(** A loop with a manual connectivity is always ready to receive a request. *)
Lemma manual_turn now core a l e es :
  app_loops a !! core = Some l -> lp_status l = Running -> manual a ->
  lq_events (lp_unbounded l) = e :: es ->
  exists a' l', app_turn build next now core RecvUnbounded a = Some a' /\
    app_loops a' !! core = Some l' /\ manual a' /\
    (exists es', lq_events (lp_unbounded l') = es ++ es') /\
    ((lp_status l' = Running /\ forall tx, e = PushTransaction (Some tx) -> is_Some (reply_to tx a')) \/
     (lp_status l' = Finished /\ exists tx, e = Stop tx) \/
     (exists why, lp_status l' = Unwinding why) \/ lp_status l' = Hung).
Proof.
  intros Hl Hrun Hm Hq.
  destruct (manual_receive now core a l e es Hm Hq) as (s & Hrecv & Hw & _ & Hu & _ & Hs). rewrite Hrun in Hs.
  pose proof (handle_event_handled now core e s) as Hh. rewrite Hw in Hh. specialize (Hh Hm Hs).
  unfold app_turn. rewrite Hl. cbn [mbind option_bind]. unfold loop_turn.
  cbn [ls_status loop_state]. rewrite Hrun, Hrecv. cbn [mbind option_bind].
  destruct (handle_event (Ok e) s) as [s' out]. destruct Hh as (Hm' & Hu' & Hhand).
  unfold end_turn, deliver_all.
  set (l1 := mkLoop (ls_bounded s') (ls_unbounded s') (ls_mode s') (ls_backoff s') (ls_status s')).
  set (a1 := app_set_undelivered [] _). set (w := app_undelivered _).
  destruct (deliver_all_keeps core w l1 a1) as [(es' & l' & Hl' & Ha) Hmm].
  { cbn. apply lookup_insert_eq. }
  destruct (deliver_outs_only core out (foldl (fun a c => deliver c a) a1 w)) as [es0 ->].
  exists (app_set_emitted es0 (foldl (fun a c => deliver c a) a1 w)), l'. split; [done|]. split; [done|]. split; [by apply Hmm|].
  rewrite Ha. cbn. split; [exists es'; by rewrite Hu', Hu|].
  destruct Hhand as [[Hst Hresp]|[Hst|[Hst|Hst]]]; [left|by right; left|by right; right; left|by right; right; right].
  split; [done|]. intros tx Htx. destruct (Hresp tx Htx) as [err Hin].
  unfold reply_to. cbn [app_set_emitted app_replies]. rewrite deliver_all_replies. cbn.
  destruct (list_find _ _) as [[i r]|] eqn:Hfind; [done|]. exfalso.
  apply list_find_None in Hfind. rewrite Forall_forall in Hfind.
  apply (Hfind (tx, err)); [|done]. apply elem_of_app. right. unfold replies_of.
  apply list_elem_of_omap. by exists (Respond tx err).
Qed.

(** A loop that ended answers no more. *)
Lemma run_until_reply_ended fuel now core tx a l :
  app_loops a !! core = Some l -> lp_status l <> Running ->
  (run_until_reply build next fuel now core tx a).2 = a.
Proof.
  intros Hl Hst. destruct fuel as [|fuel]; cbn [run_until_reply]; destruct (reply_to tx a); try done.
  unfold app_turn. rewrite Hl. cbn [mbind option_bind]. unfold loop_turn. cbn [ls_status loop_state].
  by destruct (lp_status l).
Qed.

(** The loop reaches the request, or ends before. *)
Lemma run_until_reply_manual now core tx es : forall a l rest,
  app_loops a !! core = Some l -> lp_status l = Running -> manual a ->
  lq_events (lp_unbounded l) = es ++ PushTransaction (Some tx) :: rest ->
  Forall (fun e => forall tx, e <> Stop tx) es ->
  let '(reply, a') := run_until_reply build next (S (length es)) now core tx a in
  is_Some reply \/ exists l', app_loops a' !! core = Some l' /\
    ((exists why, lp_status l' = Unwinding why) \/ lp_status l' = Hung).
Proof.
  induction es as [|e es IH]; intros a l rest Hl Hrun Hm Hq Hes.
  - cbn -[app_turn]. destruct (reply_to tx a); [by left|].
    destruct (manual_turn now core a l _ _ Hl Hrun Hm Hq) as (a' & l' & -> & Hl' & _ & _ & Hcase).
    destruct Hcase as [[_ Hr]|[[_ [tx' [=]]]|Hend]]; [|by destruct (reply_to tx a'); [left|right; exists l']].
    destruct (Hr tx eq_refl) as [r ->]. by left.
  - apply Forall_cons in Hes as [He Hes'].
    cbn [length]. set (n := S (length es)) in *. cbn [run_until_reply].
    destruct (reply_to tx a); [by left|].
    destruct (manual_turn now core a l _ _ Hl Hrun Hm Hq) as (a' & l' & -> & Hl' & Hm' & (es' & Hq') & Hcase).
    destruct Hcase as [[Hrun' _]|[[_ [tx' Hstop]]|Hend]]; [|exfalso; exact (He tx' Hstop)|].
    + rewrite <- app_assoc in Hq'. exact (IH a' l' _ Hl' Hrun' Hm' Hq' Hes').
    + pose proof (run_until_reply_ended n now core tx a' l' Hl') as Hended.
      destruct (run_until_reply _ _ _ _ _ _ a') as [reply a2]. cbn in Hended. right.
      rewrite Hended; [by exists l'|]. by destruct Hend as [[why Hw]|Hw]; rewrite Hw.
Qed.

^^^^^^^^

EXERCISE REQUIREMENTS:
Find all the lines with "PushTransaction" in the data and copy them.

FINISHED TASK:
    ((lp_status l' = Running /\ forall tx, e = PushTransaction (Some tx) -> is_Some (reply_to tx a')) \/
  lq_events (lp_unbounded l) = es ++ PushTransaction (Some tx) :: rest ->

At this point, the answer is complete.